Snyder renews law risking license with 3  unpaid parking tickets


LANSING, Mich. (AP) — Gov. Rick Snyder has signed legislation keeping intact a law that puts people’s driver’s license at risk if they have three unpaid parking tickets.

Michigan in 2012 enacted a law dropping the threshold from six unpaid tickets to three. The limit was due to rise to six again on Jan. 1.

The law lets courts notify people who fail to answer three parking violation notices that if they do not appear within 10 days, the secretary of state will be informed. The secretary of state then cannot issue or renew their driver’s license until the citations have been resolved.

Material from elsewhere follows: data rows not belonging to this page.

(** * Compilation statistics of Compiler Explorer ([lib/stats.ts])

    A shallow embedding of the statistics emitter: the option filter, the
    non-identifying projection of a request, the time-partitioned object
    key, the buffering noter with its flush timer, and the factory that
    picks a noter from the operator's properties.  JavaScript strings are
    modelled as Rocq strings (sequences of bytes, UTF-8), integers that the
    program handles as numbers are modelled in [Z]. *)

From Stdlib Require Import ZArith Bool Ascii String List DecimalString.
From stdpp Require Import gmap strings list fin_maps.
Import ListNotations.

Local Open Scope string_scope.
Local Open Scope Z_scope.

(** ** Regular expressions

    The two patterns of [filterCompilerOptions] are anchored at the start of
    the subject and use character classes, sequencing, alternation and the
    end-of-input assertion [$] (no [m] flag, so [$] holds at the very end of
    the subject only).  The matcher is the usual backtracking one, written
    with a continuation that receives the rest of the subject. *)

Module Regex.

Inductive regex : Type :=
| Class (cs : list ascii)
| Seq (r1 r2 : regex)
| Alt (r1 r2 : regex)
| EndOfInput.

Cities including Detroit and Grand Rapids say the policy has helped them collect parking fines.

Snyder signed the bill Thursday.

 

Judge won’t ease  halt on license suspensions for poor


FLINT, Mich. (AP) — A judge won’t freeze an order that stops Michigan officials from suspending the driver’s licenses of people who can’t afford traffic fines.

Federal Judge Linda Parker turned aside aggressive arguments by the secretary of state’s office, which describes her injunction from last week as a “monkey wrench thrown into an enormous machine running at full speed.”

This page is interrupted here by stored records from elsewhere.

(** ** No admissible termination *)

Lemma batch_nil is_sym t v slabs :
  (forall s, In s slabs -> selected is_sym s = false) ->
  batch is_sym t v slabs = [].
Proof.
  intros Hnone. unfold batch.
  replace (List.filter (fun entry => selected is_sym (snd entry))
             (enumerate slabs)) with (@nil (nat * Slab)); [reflexivity|].
  symmetry. unfold enumerate. generalize 0%nat.
  induction slabs as [|s slabs IH]; intros k; simpl; [reflexivity|].
  rewrite (Hnone s) by now left.
  apply IH. intros s' Hs'. apply Hnone. now right.
Qed.

Lemma expected_candidates_nil gen is_sym vs ts :
  (forall v t, In v vs -> In t ts ->
     forall s, In s (returned (gen t v)) -> selected is_sym s = false) ->
  expected_candidates gen is_sym vs ts = [].
Proof.
  intros Hnone. unfold expected_candidates.
  induction vs as [|v vs IHv]; simpl; [reflexivity|].
  rewrite IHv by (intros; eapply Hnone; eauto; now right).
  rewrite app_nil_r.
  assert (Hts : forall t, In t ts ->
            batch is_sym t v (returned (gen t v)) = []).
  { intros t Ht. apply batch_nil. intros s Hs.
    eapply (Hnone v t); eauto. now left. }
  clear Hnone IHv. induction ts as [|t ts IHt]; simpl; [reflexivity|].
  rewrite Hts by now left. simpl. apply IHt.
  intros t' Ht'. apply Hts. now right.
Qed.

Lemma write_one_hkl_nil o bulk_name w :
  write_one_hkl o bulk_name [] w
  = (logged w (if make_fols o || make_input_files o then []
               else [Makedirs (os_path_join (cwd w) bulk_name)]), Ok tt).
Proof.
  unfold write_one_hkl.
  destruct (make_fols o || make_input_files o); simpl.
  - now rewrite logged_nil.
  - reflexivity.
Qed.

Lemma write_all_nil o bulk_name w :
  write_all o bulk_name [] w
  = (logged w (if make_fols o || make_input_files o then []
               else [Makedirs (os_path_join (cwd w) bulk_name)]), Ok tt).
Proof.
  unfold write_all.
  destruct (make_fols o || make_input_files o); simpl.
  - now rewrite logged_nil.
  - reflexivity.
Qed.

Lemma filter_is_write_quiet (o : options) (log : list fs_event) dir :
  List.filter is_write
    (log ++ (if make_fols o || make_input_files o then []
             else [Makedirs dir]))
  = List.filter is_write log.
Proof.
  rewrite List.filter_app.
  destruct (make_fols o || make_input_files o); simpl; apply app_nil_r.
Qed.

(** C6. Let [is_symmetric] be set, the structure load and be decorated,
    and the generator return, for every pair of the grid, a list in which
    no slab is both non-polar and inversion-symmetric. Then, in either
    driver, the provisional list is empty and the call returns normally:
    no warning is emitted and no slab file or input set is written (in the
    flat layout the folder named after the bulk formula is still
    created). *)
Theorem no_admissible_termination_returns :
  forall (structure : option string) (hkl : option (Z * Z * Z))
         (max_index : option Z) (ts vs : list Z) (o : options) (w : World)
         (b b' : Bulk),
    is_symmetric o = true ->
    Structure_from_file structure = Ok b ->
    chosen_decorator (ox_states o) b = Ok b' ->
    let struc := fresh (dom (heap w)) in
    let quiet :=
      logged (loaded w b')
        (if make_fols o || make_input_files o then []
         else [Makedirs (os_path_join (cwd w) (remove_spaces (formula b)))])
    in
    warn_log quiet = warn_log w
    /\ List.filter is_write (fs_log quiet) = List.filter is_write (fs_log w)
    /\ (any [truthy_str structure; truthy_tuple3 hkl; truthy_list (Some ts);
             truthy_list (Some vs)] = true ->
        (forall v t, In v vs -> In t ts ->
           exists slabs,
             SlabGenerator_get_slabs b' hkl t v (lll_reduce o) (center_slab o)
             = Ok slabs
             /\ forall s, In s slabs ->
                  ~ (is_polar s = false /\ slab_is_symmetric s = true)) ->
        provisional_one_hkl struc hkl (Some ts) (Some vs) (lll_reduce o)
          (center_slab o) (is_symmetric o) (loaded w b')
        = (loaded w b', Ok [])
        /\ get_one_hkl_slabs structure hkl (Some ts) (Some vs) o w
           = (quiet, Ok tt))
    /\ (any [truthy_str structure; truthy_int max_index;
             truthy_list (Some ts); truthy_list (Some vs)] = true ->
        (forall v t, In v vs -> In t ts ->
           exists slabs,
             generate_all_slabs b' max_index t v (lll_reduce o)
               (center_slab o) = Ok slabs
             /\ forall s, In s slabs ->
                  ~ (is_polar s = false /\ slab_is_symmetric s = true)) ->
        provisional_all struc max_index (Some ts) (Some vs) (lll_reduce o)
          (center_slab o) (is_symmetric o) (loaded w b')
        = (loaded w b', Ok [])
        /\ get_all_slabs structure max_index (Some ts) (Some vs) o w
           = (quiet, Ok tt)).
Proof.
  intros structure hkl max_index ts vs o w b b' Hsym Hload Hdec struc quiet.
  assert (Hsel : forall s,
            ~ (is_polar s = false /\ slab_is_symmetric s = true) ->
            selected (is_symmetric o) s = false).
  { intros s Hs. destruct (selected (is_symmetric o) s) eqn:Hsel;
      [|reflexivity].
    exfalso. apply Hs. apply selected_iff in Hsel as [Hp Hi]. auto. }
  split; [reflexivity|]. split.
  { unfold quiet. simpl. apply filter_is_write_quiet. }
  split; intros Hany Hgen.
  - assert (Hret : forall v t, In v vs -> In t ts ->
              exists slabs,
                SlabGenerator_get_slabs b' hkl t v (lll_reduce o)
                  (center_slab o) = Ok slabs).
    { intros v t Hv Ht. destruct (Hgen v t Hv Ht) as (slabs & Hs & _).
      now exists slabs. }
    assert (Hnil : expected_candidates
                     (fun t v => SlabGenerator_get_slabs b' hkl t v
                                   (lll_reduce o) (center_slab o))
                     (is_symmetric o) vs ts = []).
    { apply expected_candidates_nil. intros v t Hv Ht s Hin.
      destruct (Hgen v t Hv Ht) as (slabs & Hs & Hbad).
      rewrite Hs in Hin. apply Hsel, Hbad, Hin. }
    split.
    + rewrite provisional_one_hkl_expected with (b := b')
        by (try apply loaded_lookup; assumption).
      now rewrite Hnil.
    + rewrite get_one_hkl_slabs_run with (b := b) (b' := b')
        by assumption.
      rewrite Hnil. unfold dedup. simpl. unfold warnings_of. simpl.
      rewrite warned_nil. apply write_one_hkl_nil.
  - assert (Hret : forall v t, In v vs -> In t ts ->
              exists slabs,
                generate_all_slabs b' max_index t v (lll_reduce o)
                  (center_slab o) = Ok slabs).
    { intros v t Hv Ht. destruct (Hgen v t Hv Ht) as (slabs & Hs & _).
      now exists slabs. }
    assert (Hnil : expected_candidates
                     (fun t v => generate_all_slabs b' max_index t v
                                   (lll_reduce o) (center_slab o))
                     (is_symmetric o) vs ts = []).
    { apply expected_candidates_nil. intros v t Hv Ht s Hin.
      destruct (Hgen v t Hv Ht) as (slabs & Hs & Hbad).
      rewrite Hs in Hin. apply Hsel, Hbad, Hin. }
    split.
    + rewrite provisional_all_expected with (b := b')
        by (try apply loaded_lookup; assumption).
      now rewrite Hnil.
    + rewrite get_all_slabs_run with (b := b) (b' := b')
        by assumption.
      rewrite Hnil. unfold dedup. simpl.
      rewrite warned_nil. apply write_all_nil.
Qed.

(** ** File names *)

Lemma pretty_N_char_int x : int_char (pretty_N_char x) = true.
Proof. unfold pretty_N_char. repeat case_match; reflexivity. Qed.

Lemma pretty_N_go_int x s :
  int_string s = true -> int_string (pretty_N_go x s) = true.
Proof.
  revert s. induction (N.lt_wf_0 x) as [x _ IH]; intros s Hs.
  destruct (decide (x = 0)%N) as [->|Hx].
  - now rewrite pretty_N_go_0.
  - rewrite pretty_N_go_step by lia. apply IH.
    + apply N.div_lt; lia.
    + simpl. now rewrite pretty_N_char_int.
Qed.

Lemma pretty_N_int (x : N) : int_string (pretty x) = true.
Proof.
  unfold pretty, pretty_N. case_decide; [reflexivity|].
  now apply pretty_N_go_int.
Qed.

Lemma str_nat_int n : int_string (str_nat n) = true.
Proof. apply pretty_N_int. Qed.

Lemma int_string_app s1 s2 :
  int_string (s1 ++ s2) = int_string s1 && int_string s2.
Proof.
  induction s1 as [|c s1 IH]; simpl; [reflexivity|].
  now rewrite IH, andb_assoc.
Qed.

Lemma str_int_int n : int_string (str_int n) = true.
Proof.
  unfold str_int, pretty, pretty_Z. destruct n as [|p|p].
  - reflexivity.
  - apply pretty_N_int.
  - change ("-" +:+ pretty p) with (String "-"%char (pretty (N.pos p))).
    simpl. apply pretty_N_int.
Qed.

Lemma join_empty_int xs :
  Forall (fun x => int_string x = true) xs -> int_string (join "" xs) = true.
Proof.
  induction 1 as [|x xs Hx Hxs IH]; [reflexivity|].
  destruct xs as [|y xs]; [assumption|].
  change (join "" (x :: y :: xs)) with (x ++ "" ++ join "" (y :: xs)).
  rewrite int_string_app, Hx. simpl. exact IH.
Qed.

Lemma hkl_string_int slab : int_string (hkl_string slab) = true.
Proof.
  unfold hkl_string. apply join_empty_int.
  apply List.Forall_forall. intros x Hx.
  apply in_map_iff in Hx as (n & <- & _).
  apply str_int_int.
Qed.

Lemma int_string_occurs c s :
  int_char c = false -> int_string s = true -> occurs c s = false.
Proof.
  intros Hc. induction s as [|a s IH]; simpl; [reflexivity|].
  intros [Ha Hs]%andb_true_iff. rewrite IH by assumption.
  destruct (Ascii.eqb_spec c a) as [->|]; [congruence|reflexivity].
Qed.

Lemma string_app_inv_head (s a b : string) : s ++ a = s ++ b -> a = b.
Proof. induction s as [|c s IH]; simpl; [auto|]. intros [= H]. auto. Qed.

(** Two strings that agree up to and after the first separator. *)
Lemma split_at_sep c s1 s2 r1 r2 :
  occurs c s1 = false -> occurs c s2 = false ->
  s1 ++ String c r1 = s2 ++ String c r2 -> s1 = s2 /\ r1 = r2.
Proof.
  revert s2. induction s1 as [|a s1 IH]; intros [|a2 s2]; simpl.
  - intros _ _ [= ->]. auto.
  - intros _ [Ha _]%orb_false_iff [= -> _].
    now rewrite Ascii.eqb_refl in Ha.
  - intros [Ha _]%orb_false_iff _ [= -> _].
    now rewrite Ascii.eqb_refl in Ha.
  - intros [_ H1]%orb_false_iff [_ H2]%orb_false_iff [= -> Heq].
    destruct (IH s2 H1 H2 Heq) as [-> ->]. auto.
Qed.

(** The naming tuple of a record, without the Miller index string. *)
Lemma flat_filename_inj bulk_name d1 d2 :
  int_string (d_hkl d1) = true -> int_string (d_hkl d2) = true ->
  flat_filename bulk_name d1 = flat_filename bulk_name d2 ->
  d_hkl d1 = d_hkl d2 /\ d_slab_t d1 = d_slab_t d2
  /\ d_vac_t d1 = d_vac_t d2 /\ d_s_index d1 = d_s_index d2.
Proof.
  intros H1 H2 Heq. unfold flat_filename in Heq.
  apply string_app_inv_head in Heq.
  apply (string_app_inv_head "/POSCAR_") in Heq.
  apply split_at_sep in Heq as [Hhkl Heq];
    try (apply int_string_occurs; [reflexivity|assumption]).
  apply split_at_sep in Heq as [Ht Heq];
    try (apply int_string_occurs; [reflexivity|apply str_int_int]).
  apply split_at_sep in Heq as [Hv Heq];
    try (apply int_string_occurs; [reflexivity|apply str_int_int]).
  apply (split_at_sep "."%char _ _ "vasp" "vasp") in Heq as [Hi _];
    try (apply int_string_occurs; [reflexivity|apply str_nat_int]).
  repeat split; try assumption.
  - now apply (inj pretty).
  - now apply (inj pretty).
  - now apply (inj pretty).
Qed.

Parker says there’s a strong likelihood that the due process rights of poor people are being violated when their licenses are suspended for failure to pay traffic fines. But the judge also emphasized Thursday that she’s not ordering the state to restore anyone’s license at this point.

Parker says the secretary of state must guarantee that people have notice of an ability-to-pay hearing before a suspension.

 

Snyder signs bills in wake of unemployment fraud mistakes
 

LANSING, Mich. (AP) — Gov. Rick Snyder has signed into law changes in how the state flags fraud in the unemployment benefits system in the wake of thousands of people being falsely accused.

The laws enacted Thursday reduce fraud penalties, improve identity theft protections and expand access to an advocacy group for claimants and employers accused of fraud.

Snyder, whose administration has faced criticism over the problems, says the bills will “modernize” the Unemployment Insurance Agency. He adds the new system will be fairer to those applying for benefits and protect people’s personal information.

The Snyder administration also is looking to create a state fund to compensate people who were falsely accused. It would help claimants who were refunded penalties and interest but have faced other financial hardships because of the fiasco.